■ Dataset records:
(* ===== verification/PolicyModel.v ===== *)
(** The capability policy: grants, the policy engine, and the constraint
    handler of the fake connector.  Models
    [packages/domain/src/capability/capability.ts], [policy-engine.ts] and
    [fake-connector-policy.ts].  The engine is proved against the class
    [ConstraintHandlerLaws], which the fake connector's handler discharges. *)
From S2P Require Import Prelude Errors Json ActionModel.
Import Canonical.

Module Policy.

(** * Data *)

Inductive ResourceType :=
| filesystem_scope | github_repository | sqlite_database | shell_environment.
Inductive ResourceStatus := active | disabled.
Inductive CapabilityPrincipalType :=
| principal_user | principal_agent | principal_role | principal_workflow | principal_application.
Inductive OperationMode := op_read | op_mutation.

#[global] Instance ResourceType_eq_dec : EqDecision ResourceType.
Proof. solve_decision. Defined.
#[global] Instance ResourceStatus_eq_dec : EqDecision ResourceStatus.
Proof. solve_decision. Defined.
#[global] Instance CapabilityPrincipalType_eq_dec : EqDecision CapabilityPrincipalType.
Proof. solve_decision. Defined.
#[global] Instance OperationMode_eq_dec : EqDecision OperationMode.
Proof. solve_decision. Defined.

Definition resource_type_name (t : ResourceType) : string :=
  match t with
  | filesystem_scope => "filesystem_scope" | github_repository => "github_repository"
  | sqlite_database => "sqlite_database" | shell_environment => "shell_environment"
  end.

Definition risk_name (r : RiskLevel) : string :=
  match r with
  | risk_low => "low" | risk_medium => "medium" | risk_high => "high" | risk_critical => "critical"
  end.

(** A stored JSON object: constraints, configurations. *)
Abbreviation record := (list (string * cjson)).

Record Resource := {
  res_id : string;
  res_projectId : string;
  res_type : ResourceType;
  res_provider : string;
  res_externalRef : option string;
  res_displayName : string;
  res_configuration : record;
  res_credentialRef : option string;
  res_status : ResourceStatus;
  res_createdAt : date;
  res_updatedAt : date
}.

Record CapabilityGrant := {
  gr_id : string;
  gr_projectId : string;
  gr_principalType : CapabilityPrincipalType;
  gr_principalId : string;
  gr_resourceId : string;
  gr_actions : list string;
  gr_constraints : record;
  gr_validFrom : date;
  gr_expiresAt : option date;
  gr_revokedAt : option date;
  gr_grantedBy : string;
  gr_reason : string;
  gr_createdAt : date
}.

Record PolicyInput := {
  pi_projectId : string;
  pi_agentId : string;
  pi_roleIds : list string;
  pi_resource : Resource;
  pi_operation : string;
  pi_arguments : js;
  pi_grants : list CapabilityGrant
}.

Record PolicyDecision := {
  pd_decision : PolicyDecisionKind;
  pd_riskLevel : RiskLevel;
  pd_matchedGrantIds : list string;
  pd_effectiveConstraints : record;
  pd_reasons : list string
}.

Record FakeConnectorConstraints := {
  fc_allowedTargets : option (list string);
  fc_deniedTargets : option (list string);
  fc_maxPayloadBytes : option number;
  fc_allowMutation : option bool
}.

Record ConnectorConstraintResult := {
  cr_ok : bool;
  cr_effectiveConstraints : record;
  cr_reasons : list string
}.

■ Assignment:
Every line above that holds "list" should be copied out.

■ Task answer:
Abbreviation record := (list (string * cjson)).
  gr_actions : list string;
  pi_roleIds : list string;
  pi_grants : list CapabilityGrant
  pd_matchedGrantIds : list string;
  pd_reasons : list string
  fc_allowedTargets : option (list string);
  fc_deniedTargets : option (list string);
  cr_reasons : list string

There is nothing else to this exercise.